PLCγ1 protects LAT from dephosphorylation by CD45. (A) Reduced phosphorylation at LAT Y132 in PLCγ1-null cells. Cells as indicated were stimulated with 2 µg/ml anti-CD3 and anti-CD28 antibodies for 2 min, lysed, and applied for Western blot analysis. The level of indicated proteins, after being normalized to the level of GAPDH, was quantified. Shown are mean ± SD; n = 3 independent experiments. Unpaired two-tailed t test was used. **, P < 0.01. MW, molecular weight. (B) PLCγ1 prevents LAT Y132 from being dephosphorylated. Cells as indicated were pretreated with 0.1 mM vanadate (pan-phosphatase inhibitor) before being stimulated with 2 µg/ml anti-CD3 and anti-CD28 antibodies for 2 min, lysed, and applied for Western blot analysis. The level of indicated proteins, after being normalized to the level of GAPDH, was quantified. Shown are mean ± SD; n = 3 independent experiments. Unpaired two-tailed t test was used. **, P < 0.01; ns, not significant. (C) Schematics of the in intro dephosphorylation assay. (D) PLCγ1 prevents LAT Y132 from being dephosphorylated by CD45 in vitro. pLAT, at 1,000 molecules/µm², was incubated with 1 µM Grb2, 0.5 µM Sos1, and/or 100 nM full-length PLCγ1 for 0.5 h. CD45 was then added to dephosphorylate pLAT for 5 min. The reaction was terminated by adding SDS-PAGE loading buffer with 2 mM vanadate. The level of phosphorylated LAT, after being normalized to total LAT, was quantified. Shown are mean ± SD; n = 3 independent experiments.

Figure S5.

Mechanism of phosphotyrosine protection by LAT clustering. (A) TIRF microscopy revealed clustered and unclustered LAT and Grb2. Alexa Fluor 488–labeled LAT at 1,000 molecules/µm² was incubated with 1 µM Grb2 + 500 nM Sos1 or 6 µM Grb2. 20% of Grb2 was labeled with Alexa Fluor 568. Similar Grb2 was recruited to the membrane in the two indicated conditions.
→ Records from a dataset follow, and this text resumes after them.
Definition subscribe_frame (types : list string) (threshold : option Z)
    : ClientMessage :=
  {| in_type := Some "subscribe"; in_threat_types := Some types;
     in_risk_threshold := threshold; in_data := None |}.

Definition unsubscribe_frame (types : list string) : ClientMessage :=
  {| in_type := Some "unsubscribe"; in_threat_types := Some types;
     in_risk_threshold := None; in_data := None |}.

(** The frames of one session handled in arrival order. *)
Fixpoint handle_frames (connection_id : uuid) (frames : list ClientMessage)
    (w : World) : World :=
  match frames with
  | [] => w
  | frame :: rest =>
      handle_frames connection_id rest
        (handle_client_message connection_id frame w).1
  end.

Definition in_range (t : Z) : Prop := 0 <= t <= 100.

(** The sends of a piece of trace that the transport accepted. *)
Definition delivered (tl : list event) : list (chan * WebSocketMessage) :=
  omap (fun e => match e with
                 | EvSend ws m true => Some (ws, m)
                 | _ => None
                 end) tl.

(** What a session is sent when [message] is fanned out to it. *)
Definition addressed (message : WebSocketMessage) (c : ConnectionInfo)
    : chan * WebSocketMessage :=
  (websocket c, stamp message (device_id c)).

(** The envelope [send_threat_alert] builds when called in world [w], and
    the connections it selects. *)
Definition alert_message (alert : ThreatAlert) (w : World) : WebSocketMessage :=
  {| message_id := next_uuid w; message_type := "threat_alert";
     timestamp := clock w (reads w);
     data := DThreatAlert alert (priority_of (severity alert));
     msg_device_id := None |}.

Definition alert_targets (alert : ThreatAlert)
    (target_devices : option (list string)) (w : World)
    : list ConnectionInfo :=
  match target_devices with
  | Some (d :: ds) => resolve_targets (d :: ds) w
  | _ => filter (fun c => _should_receive_alert c alert = true) (values w)
  end.

(** The eligibility predicate in the words of the specification. *)
Definition eligible (s : ConnectionInfo) (a : ThreatAlert) : Prop :=
  alert_type_value (alert_type a) ∈ subscriptions s /\
  severity_scores (severity a) >= risk_threshold s /\
  (affected_regions a = [] \/ geographic_regions s = [] \/
   exists r, r ∈ affected_regions a /\ r ∈ geographic_regions s).

(** ** The remaining methods of the manager *)

(** What [jwt.decode] makes of a token: it raises [InvalidTokenError] or
    returns a payload, of which the manager reads [payload.get("device_id")].
    The decoding itself belongs to the JWT library and is taken as given. *)
Inductive jwt_decoded :=
  | InvalidTokenError
  | Payload (device : option string).

(** [websocket.close(code=.., reason=..)]; the trace records the call and
    whether it raised, not the code and the reason. *)
Definition ws_close_with (ws : chan) (code : Z) (reason : string) : M unit :=
  extern (EvClose ws) CloseError.

Definition authenticate_connection (ws : chan) (decoded : jwt_decoded)
    : M (option string) :=
  match decoded with
  | Payload device =>
      match device with
      | Some d =>
          if decide (d = "")
          then ws_close_with ws 4001 "Invalid token: missing device_id" ;;
               ret None
          else ret (Some d)
      | None =>
          ws_close_with ws 4001 "Invalid token: missing device_id" ;;
          ret None
      end
  | InvalidTokenError =>
      log WARNING "Invalid JWT token" ;;
      ws_close_with ws 4001 "Invalid token" ;;
      ret None
  end.

(** The second loop of [_cleanup_stale_connections]. *)
Fixpoint disconnect_stale (stale_connections : list uuid) : M unit :=
  match stale_connections with
  | [] => ret tt
  | connection_id :: rest =>
      log INFO "Cleaning up stale connection" ;;
      disconnect connection_id ;;
      disconnect_stale rest
  end.

Definition stale_ids (now : Z) (w : World) : list uuid :=
  (filter (fun p : uuid * ConnectionInfo => is_stale now p.2 = true)
     (items w)).*1.

(** One turn of the [while True] loop of [_cleanup_stale_connections],
    from the moment [asyncio.sleep(60)] returns. *)
Definition cleanup_iteration : M unit :=
  try_except
    (let* now := utcnow in
     let* stale_connections := gets (stale_ids now) in
     disconnect_stale stale_connections)
    (fun e => log ERROR "Error in cleanup task").

Fixpoint heartbeat_each (message : WebSocketMessage)
    (conns : list (uuid * ConnectionInfo))
    (failed_connections : list uuid) : M (list uuid) :=
  match conns with
  | [] => ret failed_connections
  | (connection_id, connection) :: rest =>
      let* failed :=
        try_except
          (_send_message (websocket connection)
             (stamp message (device_id connection)) ;;
           ret failed_connections)
          (fun e =>
             log WARNING "Heartbeat failed" ;;
             ret (failed_connections ++ [connection_id])%list) in
      heartbeat_each message rest failed
  end.

(** One turn of the [while True] loop of [_heartbeat_monitor], from the
    moment [asyncio.sleep(30)] returns. *)
Definition heartbeat_iteration : M unit :=
  try_except
    (let* mid := uuid4 in
     let* ts := utcnow in
     let* server_time := utcnow in
     let ping_msg :=
       {| message_id := mid; message_type := "server_ping"; timestamp := ts;
          data := DServerPing server_time; msg_device_id := None |} in
     let* conns := gets items in
     let* failed_connections := heartbeat_each ping_msg conns [] in
     create_tasks failed_connections)
    (fun e => log ERROR "Error in heartbeat monitor").

(** ** Alert factory *)

Section AlertFactory.

(** [str(..)] of a uuid and [datetime.isoformat()]: the renderings
    themselves play no part below. *)
Variable uuid_str : uuid -> string.
Variable isoformat : Z -> string.






End AlertFactory.

(** ** Histories *)

(** A call on the manager, by a device handler, by the REST layer, by one of
    the two background loops or by the event loop. *)
Inductive call :=
  | Authenticate (ws : chan) (decoded : jwt_decoded)
  | Connect (ws : chan) (device : string) (subs : option (gset string))
  | Disconnect (connection_id : uuid)
  | DisconnectDevice (device : string)
  | HandleClientMessage (connection_id : uuid) (message_data : MessageData)
  | SendThreatAlert (alert : ThreatAlert) (target_devices : option (list string))
  | SendSecurityUpdate (update_data : list (string * string))
                       (target_devices : option (list string))
  | BroadcastSystemMessage (message message_type : string)
  | GetConnectionStats
  | CleanupIteration
  | HeartbeatIteration
  | RunTasks.

Definition perform (c : call) (w : World) : World :=
  match c with
  | Authenticate ws decoded => (authenticate_connection ws decoded w).1
  | Connect ws device subs => (connect ws device subs w).1
  | Disconnect cid => (disconnect cid w).1
  | DisconnectDevice device => (disconnect_device device w).1
  | HandleClientMessage cid message_data =>
      (handle_client_message cid message_data w).1
  | SendThreatAlert alert tds => (send_threat_alert alert tds w).1
  | SendSecurityUpdate update_data tds =>
      (send_security_update update_data tds w).1
  | BroadcastSystemMessage message message_type =>
      (broadcast_system_message message message_type w).1
  | GetConnectionStats => (get_connection_stats w).1
  | CleanupIteration => (cleanup_iteration w).1
  | HeartbeatIteration => (heartbeat_iteration w).1
  | RunTasks => run_tasks w
  end.

Definition perform_all (cs : list call) (w : World) : World :=
  foldl (fun w c => perform c w) w cs.

(** The number of connections subscribed to a threat type. *)
Definition subscribers (t : string) (conns : list ConnectionInfo) : nat :=
  length (filter (fun c => t ∈ subscriptions c) conns).

(** The stale sessions at time [now], in microseconds: no frame for more
    than five minutes. *)
Definition stale_at (now : Z) (c : ConnectionInfo) : Prop :=
  300 * 1000000 < now - last_ping c.

#[global] Instance stale_at_dec now c : Decision (stale_at now c).
Proof. unfold stale_at. apply _. Defined.

(** The sends of a piece of trace that the transport refused. *)
Definition refused (tl : list event) : list (chan * WebSocketMessage) :=
  omap (fun e => match e with
                 | EvSend ws m false => Some (ws, m)
                 | _ => None
                 end) tl.

(** A step that leaves both indexes and the environment as they are. *)
Record keeps_registry (w w' : World) : Prop := {
  kr_active : active_connections w' = active_connections w;
  kr_devices : device_to_connection w' = device_to_connection w;
  kr_clock : clock w' = clock w;
  kr_faulty : faulty w' = faulty w;
  kr_uuid : (next_uuid w <= next_uuid w')%nat
}.

(** The envelopes built by [send_security_update], by
    [broadcast_system_message] and by a turn of the heartbeat loop when
    called in world [w]. *)
Definition update_message (update_data : list (string * string)) (w : World)
    : WebSocketMessage :=
  {| message_id := next_uuid w; message_type := "security_update";
     timestamp := clock w (reads w);
     data := DSecurityUpdate update_data; msg_device_id := None |}.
Shown are mean ± SD; n = 3 independent experiments. Scale bar, 5 µm. (B) LAT clustering by Grb2 prevents LAT Y132 from being dephosphorylated by CD45 in vitro. pLAT, at 1,000 molecules/µm², was incubated with 1 µM Grb2, 0.5 µM Sos1, or 1 µM Grb2. CD45 was added to dephosphorylate pLAT for 5 min. The reaction was terminated by adding SDS-PAGE loading buffer with 2 mM vanadate. The level of LAT pY132, after being normalized to total LAT, was quantified. Shown are mean ± SD; n = 3 independent experiments. MW, molecular weight. (C) CD45 is excluded by Grb2- or PLCγ1-mediated LAT clustering. pLAT–Alexa Fluor 488 (1,000 molecules/μm²) was incubated with 1 µM Sos1 and 1 µM Grb2 or 1 µM PLCγ1-SH2-2-3 fragment. The cytoplasmic domain of CD45-TMR (4 nM, with an N-terminal His10 tag) was added, and its localization was visualized by TIRF microscopy. Scale bar, 5 µm. (D) Quantification of fluorescence intensity of pLAT and CD45 along the line scan indicated by a white line in the top merged image.